The White House posted eight responses to petitions on its We the People website on Monday, among them requests that the president not to limit the rights of gun owners, that he endorse a National Rifle Association proposal to put armed guards in schools and one asking him to give up Secret Service protection for himself and his family.
Dozens of petitions urging both stricter and looser gun laws were posted to We the People in the days following the December 2012 shooting of 20 children and six adults at Sandy Hook Elementary School in Newtown, Conn. President Obama responded to most of those petitions with a video message a week after the shooting, but the petitions that received responses Monday were posted after the video.
Monday’s response to the gun control petition is titled “President Obama Believes in the Second Amendment. He Also Believes in Common Sense.” It describes the president’s efforts to enforce more rigorous background checks for gun buyers by executive action in the absence of new gun control legislation.
The response to the petition asking the president to forego armed guards notes that Congress mandated the president receive Secret Service protection in 1901 following the assassination of President William McKinley, the third assassination of a sitting U.S. president. The response goes on to detail the president’s gun control efforts.
The response to the NRA’s National School Shield proposal outlines the president’s plan to provide $150 million for school districts to spend at their discretion on guards, school psychologists, social workers and other officials dedicated to school safety.

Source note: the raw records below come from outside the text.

(* ===== verification/ValidateFacts.v ===== *)
(** * Properties of the validators *)
From S2P Require Import Prelude JsNum JsString JsRegex Ip4 Validate Ip4Facts.
Import Ip4 Validate.
Open Scope Z_scope.

(** A decimal numeral of at most three digits. *)
Definition short (s : jstr) : Prop := numeral s ∧ (length s ≤ 3)%nat.

Section fields.

Lemma short_eval s : forallb is_digit s && bool_decide (1 ≤ length s ≤ 3)%nat = true → short s.
Proof.
  intros H. bsimpl. split; [split|lia]; [by destruct s; simpl in *; [lia|]|by apply forallb_Forall].
Qed.

Lemma exec_ip_Some s m : exec re_ip s = Some m →
  ∃ a b c d, s = dotted a b c d ∧ short a ∧ short b ∧ short c ∧ short d ∧
    group 1 m = a ∧ group 2 m = b ∧ group 3 m = c ∧ group 4 m = d.
Proof.
  intros (a & b & c & d & Es & Hall & H)%(exec_quad_Some (Some 3%nat)); [|done].
  rewrite !Forall_cons in Hall. destruct Hall as (? & ? & ? & ? & _). by exists a, b, c, d.
Qed.

Lemma exec_ip a b c d : short a → short b → short c → short d →
  ∃ m, exec re_ip (dotted a b c d) = Some m ∧ group 1 m = a ∧ group 2 m = b ∧ group 3 m = c ∧ group 4 m = d.
Proof.
  intros. apply (exec_quad (Some 3%nat)); [done|]. by repeat (constructor; [done|]).
Qed.

Lemma exec_ip_None s : exec re_ip s = None ↔
  ¬ ∃ a b c d, s = dotted a b c d ∧ short a ∧ short b ∧ short c ∧ short d.
Proof.
  split.
  - intros E (a & b & c & d & -> & Ha & Hb & Hc & Hd).
    destruct (exec_ip a b c d) as (m & Hm & _); [done..|]. by rewrite E in Hm.
  - intros Hn. destruct (exec re_ip s) as [m|] eqn:E; [|done]. exfalso. apply Hn.
    apply exec_ip_Some in E as (a & b & c & d & ? & ? & ? & ? & ? & _). by exists a, b, c, d.
Qed.

(** The digits-only test. *)
Lemma test_all_digits s : test re_all_digits s = true ↔ numeral s.
Proof.
  unfold re_all_digits. rewrite test_bol. split.
  - intros (w & suf & c & -> & Hm). mt_inv.
    match goal with H : mt (RRep _ _ _) _ _ _ _ _ |- _ => apply mt_numeral in H as (? & _ & _); [|done] end.
    by rewrite !app_nil_r.
  - intros Hs. exists (s ++ []), [], []. split; [by rewrite !app_nil_r|].
    eapply mt_seq; [by apply mt_numeral|constructor].
Qed.

Lemma validateNumeric_numeral s : validateNumeric s = 0 → numeral s.
Proof. unfold validateNumeric. destruct (test re_all_digits s) eqn:E; [|done]. intros _. by apply test_all_digits. Qed.

Lemma validateNumericRange_numeral s lo hi : numeral s →
  validateNumericRange s lo hi =
  if dec_val s <? lo then 2 else if hi <? dec_val s then 3 else 0.
Proof.
  intros Hs. unfold validateNumericRange. rewrite (proj2 (test_all_digits s) Hs).
  rewrite toNumber_numeral by done. numsimpl. simpl.
  destruct (dec_val s <? lo); simpl; [done|]. by destruct (hi <? dec_val s).
Qed.

Lemma validateNumericRange_0 s lo hi :
  validateNumericRange s lo hi = 0 ↔ numeral s ∧ lo <= dec_val s <= hi.
Proof.
  destruct (test re_all_digits s) eqn:E.
  - apply test_all_digits in E as Hs. rewrite validateNumericRange_numeral by done.
    destruct (Z.ltb_spec (dec_val s) lo), (Z.ltb_spec hi (dec_val s)); naive_solver lia.
  - unfold validateNumericRange. rewrite E. simpl. split; [done|]. rewrite <- test_all_digits. naive_solver congruence.
Qed.

Lemma validateNumericRange_nonneg s lo hi : 0 <= validateNumericRange s lo hi <= 3.
Proof.
  unfold validateNumericRange.
  destruct (test re_all_digits s), (Num.ltb (toNumber s) (Int lo)), (Num.gtb (toNumber s) (Int hi)); simpl; lia.
Qed.

End fields.

(** The code for four short numbers. *)
Lemma validateIP_short a b c d : short a → short b → short c → short d →
  validateIP (dotted a b c d) =
    if dotted a b c d =s js "0.0.0.0" then 1
    else if dotted a b c d =s js "255.255.255.255" then 2
    else if dec_val d =? 255 then 3
    else if forallb (λ x, dec_val x <=? 255) [a; b; c; d] then 0 else 4.
Proof.
  intros Ha Hb Hc Hd. unfold validateIP.
  ifcase; [done|]. ifcase; [done|].
  destruct (exec_ip a b c d) as (m & -> & E1 & E2 & E3 & E4); [done..|].
  cbn [fold_left]. unfold validateIP_field. rewrite E1, E2, E3, E4.
  rewrite !toNumber_numeral by (apply Ha || apply Hb || apply Hc || apply Hd). numsimpl. simpl Nat.eqb.
  rewrite !andb_false_r, andb_true_r. cbn [forallb].
  destruct (Z.eqb_spec (dec_val d) 255); [done|].
  destruct (Z.ltb_spec 255 (dec_val a)), (Z.ltb_spec 255 (dec_val b)), (Z.ltb_spec 255 (dec_val c)),
    (Z.ltb_spec 255 (dec_val d)), (Z.leb_spec (dec_val a) 255), (Z.leb_spec (dec_val b) 255),
    (Z.leb_spec (dec_val c) 255), (Z.leb_spec (dec_val d) 255); (done || lia).
Qed.

Lemma validateIP_not_short s : (¬ ∃ a b c d, s = dotted a b c d ∧ short a ∧ short b ∧ short c ∧ short d) → validateIP s = 5.
Proof.
  intros Hs. unfold validateIP.
  ifcase. { exfalso. apply Hs. apply str_eqb_eq in E as ->. exists (js "0"), (js "0"), (js "0"), (js "0").
    by split_and!; [|apply short_eval..]. }
  ifcase. { exfalso. apply Hs. apply str_eqb_eq in E0 as ->. exists (js "255"), (js "255"), (js "255"), (js "255").
    by split_and!; [|apply short_eval..]. }
  apply exec_ip_None in Hs. by rewrite Hs.
Qed.

(** An accepted address is one. *)
Lemma validateIP_addr s : validateIP s = 0 → ∃ n, addr_text s n.
Proof.
  intros H. destruct (exec re_ip s) as [m|] eqn:E.
  - apply exec_ip_Some in E as (a & b & c & d & -> & Ha & Hb & Hc & Hd & _). rewrite validateIP_short in H by done.
    destruct (_ =s _); [done|]. destruct (_ =s _); [done|]. destruct (_ =? _); [done|].
    destruct (forallb _ _) eqn:Ef; [|done]. simpl in Ef. bsimpl. eexists. apply addr_text_dotted; (split; [|lia]);
      [apply Ha|apply Hb|apply Hc|apply Hd].
  - apply exec_ip_None in E. by rewrite validateIP_not_short in H.
Qed.

(** The code [validateIP] returns for every string: 5 unless the string is
    four runs of one to three digits, then 1 for 0.0.0.0, 2 for
    255.255.255.255, 3 when the last number is 255, 4 when a number is above
    255, and 0 otherwise. *)
Theorem validateIP_codes :
  (∀ a b c d, short a → short b → short c → short d →
    validateIP (dotted a b c d) =
      if dotted a b c d =s js "0.0.0.0" then 1
      else if dotted a b c d =s js "255.255.255.255" then 2
      else if dec_val d =? 255 then 3
      else if forallb (λ x, dec_val x <=? 255) [a; b; c; d] then 0 else 4) ∧
  (∀ s, (¬ ∃ a b c d, s = dotted a b c d ∧ short a ∧ short b ∧ short c ∧ short d) → validateIP s = 5).
Proof. split; [exact validateIP_short|exact validateIP_not_short]. Qed.

Lemma validateIP_codes_witness : validateIP (js "10.0.0.255") = 3.
Proof.
  apply (proj1 validateIP_codes (js "10") (js "0") (js "0") (js "255")); by apply short_eval.
Defined.

(** ** Masks *)

(** The loop of [validateNetMask] on the values of the fields. *)
Definition mask_step (st : Z * Z) (v : Z) : Z * Z :=
  let '(code, prev) := st in
  let code := if 255 <? v then 3 else code in
  let code := if (prev <? 255) && negb (v =? 0) && (code <? 2) then 2 else code in
  let code := if forallb (λ m, negb (v =? m)) mask_values && (code <? 1) then 1 else code in
  (code, v).

Definition mask_code (a b c d : Z) : Z := fst (fold_left mask_step [a; b; c; d] (0, 255)).

Section masks.

Lemma validateNetMask_values a b c d : short a → short b → short c → short d →
  validateNetMask (dotted a b c d) = mask_code (dec_val a) (dec_val b) (dec_val c) (dec_val d).
Proof.
  intros Ha Hb Hc Hd. unfold validateNetMask, mask_code.
  destruct (exec_ip a b c d) as (m & -> & E1 & E2 & E3 & E4); [done..|].
  assert (Hf : ∀ i s e p, group i m = s → numeral s →
    validateNetMask_field m (e, Int p) i = let '(e', v) := mask_step (e, p) (dec_val s) in (e', Int v)).
  { intros i s e p <- Hs. unfold validateNetMask_field, mask_step. rewrite toNumber_numeral by done.
    unfold forallb, mask_values. numsimpl. done. }
  cbn [fold_left].
  rewrite (Hf 1%nat a) by (done || apply Ha). destruct (mask_step (0, 255) (dec_val a)) as [e1 v1].
  rewrite (Hf 2%nat b) by (done || apply Hb). destruct (mask_step (e1, v1) (dec_val b)) as [e2 v2].
  rewrite (Hf 3%nat c) by (done || apply Hc). destruct (mask_step (e2, v2) (dec_val c)) as [e3 v3].
  rewrite (Hf 4%nat d) by (done || apply Hd). by destruct (mask_step (e3, v3) (dec_val d)).
Qed.

Lemma forallb_neq (v : Z) l : forallb (λ m, negb (v =? m)) l = negb (bool_decide (v ∈ l)).
Proof.
  induction l as [|x l IH]; cbn [forallb]; [done|]. rewrite IH.
  destruct (Z.eqb_spec v x) as [->|]; cbn [negb andb].
  - by rewrite bool_decide_eq_true_2 by set_solver.
  - f_equal. apply bool_decide_ext. set_solver.
Qed.

Lemma mask_step_zero e p v : 0 <= e →
  0 <= (mask_step (e, p) v).1 ∧ (mask_step (e, p) v).2 = v ∧
  ((mask_step (e, p) v).1 = 0 ↔ e = 0 ∧ v ∈ mask_values ∧ (p < 255 → v = 0)).
Proof.
  intros He. unfold mask_step. rewrite forallb_neq. cbn [fst snd].
  assert (Hle : v ∈ mask_values → v <= 255) by (unfold mask_values; set_solver by lia).
  destruct (Z.ltb_spec 255 v), (Z.ltb_spec p 255), (Z.eqb_spec v 0); case_bool_decide; simpl;
    destruct (Z.ltb_spec e 2); simpl; try (destruct (Z.ltb_spec e 1); simpl); split_and!; naive_solver lia.
Qed.

Lemma mask_code_zero a b c d : mask_code a b c d = 0 ↔
  a ∈ mask_values ∧ b ∈ mask_values ∧ c ∈ mask_values ∧ d ∈ mask_values ∧
  (a < 255 → b = 0) ∧ (b < 255 → c = 0) ∧ (c < 255 → d = 0).
Proof.
  unfold mask_code. cbn [fold_left].
  destruct (mask_step_zero 0 255 a) as (Ha & Ea & Za); [lia|]. destruct (mask_step (0, 255) a) as [e1 v1]. cbn [fst snd] in *. subst v1.
  destruct (mask_step_zero e1 a b) as (Hb & Eb & Zb); [lia|]. destruct (mask_step (e1, a) b) as [e2 v2]. cbn [fst snd] in *. subst v2.
  destruct (mask_step_zero e2 b c) as (Hc & Ec & Zc); [lia|]. destruct (mask_step (e2, b) c) as [e3 v3]. cbn [fst snd] in *. subst v3.
  destruct (mask_step_zero e3 c d) as (Hd & Ed & Zd); [lia|].
  rewrite Zd, Zc, Zb, Za. assert (255 < 255 → a = 0) by lia. tauto.
Qed.

(** Contiguous masks, by enumeration of the 33 lengths. *)
Definition ones_mask (h : Z) : Z := 2 ^ 32 - 2 ^ h.

Lemma mask_code_complete h a b c d : 0 <= h <= 32 → octets a b c d → quad_val a b c d = ones_mask h →
  mask_code a b c d = 0.
Proof.
  intros Hh Ho E. pose proof (quad_digits_val a b c d Ho) as Hq. simpl in Hq. rewrite E in Hq.
  destruct Hq as (<- & <- & <- & <-). clear E.
  assert (H : forallb (λ h, let n := ones_mask h in
    mask_code (n / 2 ^ 24) ((n / 2 ^ 16) mod 256) ((n / 2 ^ 8) mod 256) (n mod 256) =? 0) (seqZ 0 33) = true)
    by (vm_compute; reflexivity).
  rewrite forallb_Forall, Forall_forall in H. apply Z.eqb_eq, (H h). apply elem_of_seqZ. lia.
Qed.

Lemma mask_code_sound a b c d : mask_code a b c d = 0 →
  octets a b c d ∧ ∃ h, 0 <= h <= 32 ∧ quad_val a b c d = ones_mask h.
Proof.
  rewrite mask_code_zero. intros (Ha & Hb & Hc & Hd & H1 & H2 & H3).
  assert (Hm : ∀ v, v ∈ mask_values → 0 <= v <= 255 ∧ ∃ k, 0 <= k <= 8 ∧ v = 256 - 2 ^ k).
  { assert (H : forallb (λ v, let k := Z.log2 (256 - v) in (0 <=? v) && (v <=? 255) && (0 <=? k) && (k <=? 8) && (v =? 256 - 2 ^ k)) mask_values = true) by reflexivity.
    rewrite forallb_Forall, Forall_forall in H. intros v Hv. specialize (H v Hv). simpl in H. bsimpl.
    split; [lia|]. exists (Z.log2 (256 - v)). lia. }
  destruct (Hm a Ha) as (? & ka & ? & Ea), (Hm b Hb) as (? & kb & ? & Eb), (Hm c Hc) as (? & kc & ? & Ec),
    (Hm d Hd) as (? & kd & ? & Ed). split; [unfold octets; lia|].
  assert (P : ∀ k n, 0 <= k → 0 <= n → 2 ^ (k + n) = 2 ^ k * 2 ^ n) by (intros; by apply Z.pow_add_r).
  unfold ones_mask, quad_val.
  destruct (decide (a < 255)); [exists (ka + 24); rewrite (P ka 24) by lia; rewrite H1, H2, H3 by lia; lia|].
  destruct (decide (b < 255)); [exists (kb + 16); rewrite (P kb 16) by lia; rewrite H2, H3 by lia; lia|].
  destruct (decide (c < 255)); [exists (kc + 8); rewrite (P kc 8) by lia; rewrite H3 by lia; lia|].
  exists kd. lia.
Qed.

Lemma validateNetMask_sound s : validateNetMask s = 0 →
  ∃ a b c d h, s = dotted a b c d ∧ short a ∧ short b ∧ short c ∧ short d ∧
    octets (dec_val a) (dec_val b) (dec_val c) (dec_val d) ∧
    0 <= h <= 32 ∧ quad_val (dec_val a) (dec_val b) (dec_val c) (dec_val d) = 2 ^ 32 - 2 ^ h.
Proof.
  intros H. destruct (exec re_ip s) as [m|] eqn:E; [|by unfold validateNetMask in H; rewrite E in H].
  apply exec_ip_Some in E as (a & b & c & d & -> & Ha & Hb & Hc & Hd & _).
  rewrite validateNetMask_values in H by done.
  destruct (mask_code_sound _ _ _ _ H) as (Ho & h & Hh & Eq). by exists a, b, c, d, h.
Qed.

Lemma validateNetMask_mask s : validateNetMask s = 0 → ∃ p, 0 <= p <= 32 ∧ mask_text s p.
Proof.
  intros (a & b & c & d & h & -> & Ha & Hb & Hc & Hd & Ho & Hh & E)%validateNetMask_sound. exists (32 - h). split; [lia|].
  right. exists a, b, c, d. unfold octets in Ho. split_and!; [done|split; [|lia]..|].
  - apply Ha.
  - apply Hb.
  - apply Hc.
  - apply Hd.
  - by replace (32 - (32 - h)) with h by lia.
Qed.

The White House has tended to post just one or two We the People responses at a time rather than eight at once. All of Monday’s responses were to petitions posted before January 2013, when the White House raised the threshold for petitions to receive an official response from 25,000 signatures to 100,000 signatures.
Other responses posted Monday were on less controversial topics.
They noted that:
- The president supports the Equal Rights Amendment to the constitution, which would guarantee women equal rights with men. The proposed amendment won congressional approval in 1982 but failed to win the endorsement of three-quarters of state legislatures. Advocates have suggested the amendment could still be ratified without being reintroduced if it was simply endorsed by three more state legislatures, but the argument is constitutionally murky. The White House did not address whether the ERA would have to be reintroduced to be passed into law.
- The president supports making it easier for immigrants to obtain H-1B work visas as part of a broad immigration overhaul.
- The president supports the rights of Americans to homeschool their children.
- The president supports the use of American Sign Language but can’t compel schools and universities to designate it as an official language of instruction as those policies are typically set by school districts and universities.
- The president doesn’t support bans on owning specific breeds of dogs, which “research shows . . . are largely ineffective and often a waste of public resources.”